Home School: Is it a wrong approach?

Statistics from a recent survey seen by 500 families show that homeschooling is prevalent in households with 2 children with at least one child if not both being homeschooled regardless of the presence of medical conditions. About 81.5% expressing that they would still choose to homeschool again if presented with the choice once more.

In a broad view, Home School (HS) is nothing more than just another avenue of allowing children an opportunity to gain knowledge and be educated through unconventional ways.

Many reports demonstrate that homeschool students outpace their peers in standardized tests, writing, reading, and reasoning. Other studies show that they perform better in college, and serve their communities.

But not all homeschooling is the same.

Being responsible for their children’s learning journey, HS parents take on the leadership role, much like the ‘Academic Director’ in an educational institution. They will review, combine and complement different curriculum to cater to the child’s interest and pace. Specially crafted monthly schedules incorporate various forms of learning from individual exploration to group learning with other like-minded parents and their little ones.

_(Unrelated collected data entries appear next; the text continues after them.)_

(** * A multi-threaded HTTP server: model of [server.py] and its properties

    The development embeds the request parser, the Host validator, the path
    resolver, the GET and POST responders, the connection handler and the
    worker-pool admission of [multi_thread_http_server/server.py] as Rocq
    functions, and settles the properties stated about them.

    Conventions.
    - Python [str] and [bytes] values are both [string]: a sequence of
      characters with codes 0..255.  For wire data this is exact, the
      source decodes and encodes with ISO-8859-1, a bijection between
      bytes and the code points 0..255.
    - A Python [dict] used as a map is a [gmap]; a [dict] whose order is
      observable (response headers) is an association list.
    - Library calls whose behaviour is not part of the repository
      ([int], [urlparse], [unquote], [json]), the clock and the random
      generator, and the way the writing of an upload file ends, are fields
      of the class [Env]; the theorems hold for every environment, and the
      module [Sample] gives one to run the model on concrete requests.  The
      round trip of an upload is stated for the JSON reader and writer of
      that module, for which it is proved.
    - A call that may raise returns an [option] or an [outcome]. *)

From Stdlib Require Import ZArith Ascii String List Bool Lia.
From stdpp Require Import base option list gmap strings pretty.

Import ListNotations.
Local Open Scope string_scope.
Local Open Scope Z_scope.

#[local] Arguments String.append !_ _ /.

(** ** Python text primitives *)

Module Text.

Definition CR : ascii := "013"%char.
Definition LF : ascii := "010"%char.
Definition DQUOTE : ascii := "034"%char.
Definition NUL : ascii := "000"%char.

Definition CRLF : string := String CR (String LF EmptyString).
Definition CRLFCRLF : string := CRLF ++ CRLF.

Definition is_empty (s : string) : bool :=
  match s with EmptyString => true | String _ _ => false end.

(** [str.isspace] on the code points 0..255. *)
Definition is_space (c : ascii) : bool :=
  let n := nat_of_ascii c in
  ((9 <=? n) && (n <=? 13) || (28 <=? n) && (n <=? 32)
   || (n =? 133) || (n =? 160))%nat.

(** [s.startswith(p)] *)
Fixpoint startswith (p s : string) : bool :=
  match p, s with
  | EmptyString, _ => true
  | String a p', String b s' => if Ascii.eqb a b then startswith p' s' else false
  | String _ _, EmptyString => false
  end.

(** [s[n:]] *)
Fixpoint drop (n : nat) (s : string) : string :=
  match n, s with
  | O, _ => s
  | S n', String _ s' => drop n' s'
  | S _, EmptyString => EmptyString
  end.

(** [s[:n]] *)
Fixpoint take (n : nat) (s : string) : string :=
  match n, s with
  | O, _ => EmptyString
  | S n', String c s' => String c (take n' s')
  | S _, EmptyString => EmptyString
  end.

(** [sub in s] *)
Fixpoint contains (sub s : string) : bool :=
  startswith sub s ||
  match s with
  | EmptyString => false
  | String _ s' => contains sub s'
  end.

(** [s.split(sep, 1)] and [s.partition(sep)]: the text before and after
    the first occurrence of [sep], or [None] when there is none. *)
Fixpoint partition (sep s : string) : option (string * string) :=
  if startswith sep s then Some (EmptyString, drop (String.length sep) s)
  else match s with
       | EmptyString => None
       | String c s' =>
           match partition sep s' with
           | Some (a, b) => Some (String c a, b)
           | None => None
           end
       end.

(** The first element of [s.split(sep, 1)]. *)
Definition before_first (sep s : string) : string :=
  match partition sep s with Some (a, _) => a | None => s end.

(** [s.split(sep)] for a non-empty [sep].  Every round consumes at least
    the separator, so [String.length s] rounds are enough
    (lemma [split_fuel_enough]). *)
Fixpoint split_fuel (fuel : nat) (sep s : string) : list string :=
  match partition sep s with
  | None => [s]
  | Some (a, b) =>
      a :: match fuel with
           | O => [b]
           | S fuel' => split_fuel fuel' sep b
           end
  end.

Definition split (sep s : string) : list string :=
  split_fuel (String.length s) sep s.

(** [sep.join(l)] *)
Fixpoint join (sep : string) (l : list string) : string :=
  match l with
  | [] => EmptyString
  | [a] => a
  | a :: l' => a ++ sep ++ join sep l'
  end.

(** [s.split()]: the maximal runs of non-space characters. *)
Fixpoint words_from (cur : string) (s : string) : list string :=
  match s with
  | EmptyString => if is_empty cur then [] else [cur]
  | String c s' =>
      if is_space c
      then (if is_empty cur then words_from EmptyString s'
            else cur :: words_from EmptyString s')
      else words_from (cur ++ String c EmptyString) s'
  end.

Definition words (s : string) : list string := words_from EmptyString s.

(** [s.lstrip()], [s.rstrip()], [s.strip()] *)
Fixpoint lstrip (s : string) : string :=
  match s with
  | EmptyString => EmptyString
  | String c s' => if is_space c then lstrip s' else s
  end.

Fixpoint rstrip (s : string) : string :=
  match s with
  | EmptyString => EmptyString
  | String c s' =>
      let r := rstrip s' in
      if is_empty r && is_space c then EmptyString else String c r
  end.

Definition strip (s : string) : string := rstrip (lstrip s).

(** [str.lower] on the code points 0..255: the ASCII capitals and the
    Latin-1 capitals 0xC0..0xDE other than the multiplication sign. *)
Definition lower_char (c : ascii) : ascii :=
  let n := nat_of_ascii c in
  if ((65 <=? n) && (n <=? 90)
      || (192 <=? n) && (n <=? 222) && negb (n =? 215))%nat
  then ascii_of_nat (n + 32) else c.

Fixpoint lower (s : string) : string :=
  match s with
  | EmptyString => EmptyString
  | String c s' => String (lower_char c) (lower s')
  end.

(** [str(n)] and [f"{n}"] for an [int]. *)
Definition str_of_Z (n : Z) : string := pretty n.

End Text.

Import Text.


(** [s.encode("utf-8")] for code points 0..255. *)
Definition utf8_char (c : ascii) : string :=
  let n := nat_of_ascii c in
  if (n <? 128)%nat then String c EmptyString
  else String (ascii_of_nat (192 + n / 64))
         (String (ascii_of_nat (128 + n mod 64)) EmptyString).

Fixpoint encode_utf8 (s : string) : string :=
  match s with
  | EmptyString => EmptyString
  | String c s' => utf8_char c ++ encode_utf8 s'
  end.

Definition len (s : string) : Z := Z.of_nat (String.length s).

(** ** Results of calls that may raise *)

Inductive outcome (A : Type) : Type :=
| Returns (a : A)
| Raises.
Arguments Returns {A} a.
Arguments Raises {A}.

(** ** The environment of the server

    What the server reads from the Python library, from the clock, from the
    random generator and from its start-up configuration.
    - [py_int s] is [int(s)]; [None] stands for [ValueError].
    - [urlparse_path s] is [urlparse(s).path]; [None] stands for the
      [ValueError] that [urlparse] raises on a malformed authority.
    - [unquote] is [urllib.parse.unquote].
    - [json_loads b] is [json.loads(b.decode("utf-8"))]; [None] stands for a
      decoding or parsing error.  [json_dump v] is the text written by
      [json.dump(v, f, indent=2)].
    - [rfc7231_date] is the reading of [rfc7231_date()], [clock_now] that of
      [datetime.datetime.now()], and [random_draw i] the index chosen by the
      [i]-th draw of [random.choices].
    - [write_fault] tells how the writing of an opened upload file ends:
      [None] when [json.dump] writes the whole text and the file is closed;
      [Some n] when an exception ([OSError] of a full disk or a failing
      device, or one raised inside [json.dump]) ends it after [n] characters
      have reached the file. *)

Record datetime := DateTime {
  dt_year : nat; dt_month : nat; dt_day : nat;
  dt_hour : nat; dt_minute : nat; dt_second : nat
}.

Every child learns differently at different paces and mainstream schools cannot cater to the individual child’s needs.

While families recognize the benefits of home school for their children and the value of interpersonal relationship bonding amongst families, we do see families adopting the home schooling approach, not by choice rather due to medical conditions of oneself or their family member. After all, time is the only thing that money cannot buy, let alone any variation of achieving an education.

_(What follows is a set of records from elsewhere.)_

(** C7.  For every index in [0..4] the call with [N = 1] returns, and the
    trajectory is the single point [(0, y0, constraint_surface 0 y0 + 0.15)].
    The smoothing pass degenerates to a single-sample average: its window
    of ten holds ten reflected copies of the one clamped sample [c], and
    [y0] is their mean, the sum of the ten copies from zero divided by
    ten. *)
Theorem single_point_trajectory (i : Z) :
  valid_index i ->
  exists c y0,
    clamped_y i [0] = [c] /\
    window [c] 10 0 = repeat c 10 /\
    y0 = fold_left Rplus (window [c] 10 0) 0 / INR 10 /\
    generate_trajectory_through_landscape i 1 =
      Py.Return ([0], [y0], [constraint_surface 0 y0 + 0.15]).
Proof.
  intros Hv.
  destruct (valid_index_convertible i Hv) as [Hi H2].
  destruct (time_axis 1 ltac:(lia)) as (t & Ht & _ & _ & _ & _ & H1).
  specialize (H1 eq_refl). subst t.
  pose proof (clamped_y_length i [0]) as Hlen.
  destruct (clamped_y i [0]) as [| c [| c1 r]] eqn:Hc; try discriminate Hlen.
  destruct (uniform_filter1d_single_mean c) as [Hw Hf].
  exists c, (fold_left Rplus (window [c] 10 0) 0 / INR 10).
  split; [reflexivity|]. split; [exact Hw|]. split; [reflexivity|].
  rewrite (generate_returns i 1 [0] Ht H2 Hi).
  unfold smoothed_y. rewrite Hc, Hf. reflexivity.
Qed.

Lemma single_point_trajectory_witness :
  exists c y0,
    clamped_y 0 [0] = [c] /\
    window [c] 10 0 = repeat c 10 /\
    y0 = fold_left Rplus (window [c] 10 0) 0 / INR 10 /\
    generate_trajectory_through_landscape 0 1 =
      Py.Return ([0], [y0], [constraint_surface 0 y0 + 0.15]).
Proof.
  apply (single_point_trajectory 0). unfold valid_index. lia.
Defined.

(** C10, as stated, fails for an index too large for a double:
    [trajectory(2**1024, 1)] raises [OverflowError] at
    [(trajectory_id - 2) * 0.2]. *)
Theorem huge_index_raises :
  generate_trajectory_through_landscape (2 ^ 1024) 1 =
  Py.Raise Py.OverflowError.
Proof.
  unfold generate_trajectory_through_landscape.
  rewrite linspace_single. cbn [Py.bind].
  rewrite float_of_int_overflow; [reflexivity|].
  unfold float_convertible. apply Z.le_ngt.
  vm_compute. discriminate.
Qed.

(** C10, amended.  The generator checks nothing about its index: for
    every integer [i] such that [i] and [i - 2] convert to a double
    ([|i| < 2^1024 - 2^970] and likewise for [i - 2]), inside [0..4] or
    not, and every count [N] for which [np.linspace(0, 180, N)] returns
    the time axis [t], it returns [t] and two more sequences of the same
    length [N], built by the formulas of [smoothed_y] and [elevation].
    Whether the time axis can be built is up to NumPy, which refuses a
    negative count and a count too big for an array. *)
Theorem index_is_not_validated (i N : Z) (t : list R) :
  float_convertible i -> float_convertible (i - 2) ->
  Np.linspace 0 180 N = Py.Return t ->
  generate_trajectory_through_landscape i N =
    Py.Return (t, smoothed_y i t, elevation t (smoothed_y i t)) /\
  length t = Z.to_nat N /\
  length (smoothed_y i t) = Z.to_nat N /\
  length (elevation t (smoothed_y i t)) = Z.to_nat N.
Proof.
  intros Hi H2 Ht.
  pose proof (linspace_length _ _ _ _ Ht) as Hlen.
  assert (Hy : length (smoothed_y i t) = length t) by apply smoothed_y_length.
  split; [exact (generate_returns i N t Ht H2 Hi)|].
  split; [exact Hlen|]. split.
  - now rewrite Hy.
  - rewrite elevation_length by (symmetry; exact Hy). exact Hlen.
Qed.

Lemma index_is_not_validated_witness :
  ~ valid_index 7 /\
  generate_trajectory_through_landscape 7 3 =
    Py.Return ([0; 90; 180], smoothed_y 7 [0; 90; 180],
               elevation [0; 90; 180] (smoothed_y 7 [0; 90; 180])) /\
  length [0; 90; 180] = Z.to_nat 3 /\
  length (smoothed_y 7 [0; 90; 180]) = Z.to_nat 3 /\
  length (elevation [0; 90; 180] (smoothed_y 7 [0; 90; 180])) = Z.to_nat 3.
Proof.
  split; [unfold valid_index; lia|].
  apply (index_is_not_validated 7 3 [0; 90; 180]);
    [unfold float_convertible; vm_compute; reflexivity
    | unfold float_convertible; vm_compute; reflexivity
    | exact linspace_three].
Defined.

(** * Further properties of the code *)

(** ** [np.linspace] for any interval *)

Section LinspaceSamples.

Variables start stop : R.

Lemma linspace_zero : Np.linspace start stop 0 = Py.Return [].
Proof. reflexivity. Qed.

Lemma linspace_returns (num : Z) :
  (0 <= num)%Z -> exists t, Np.linspace start stop num = Py.Return t.
Proof.
  intros H. unfold Np.linspace.
  replace (num <? 0)%Z with false by (symmetry; apply Z.ltb_ge; lia).
  eexists. reflexivity.
Qed.

Lemma Forall_removelast_local (P : R -> Prop) (l : list R) :
  Forall P l -> Forall P (removelast l).
Proof.
  induction 1 as [| a l Ha Hl IH]; [constructor|].
  destruct l as [| b l]; [constructor|].
  change (removelast (a :: b :: l)) with (a :: removelast (b :: l)).
  now constructor.
Qed.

Quoting and unquoting our Patron and Speaker of Parliament, Mr. Tan Chuan Jin from a separate message:

“Public perception should be shaped by facts.”

However, this statement is very apt and applicable in all aspects of our lives. Have we been more objective or subjective today on homeschooling?

Understanding how important it is for HS families to constantly support each other emotionally and spiritually in this uphill and discriminated journey in Singapore, both Sandra and Annette encourages HS parents to persevere regardless of the social stigmatization they faced on daily basis.

Reflecting and couldn’t agree more with Sandra’s view, she asserted ‘If we are called to homeschool our children, go for it! Homeschooling is not just about doing academics at home. It is about parenting and life. The most important thing is not about how to homeschool but why we want to homeschool.’

While this article does not provide full information of resources on home school but it serves to shed some light on this area where it is overshadowed by the norm.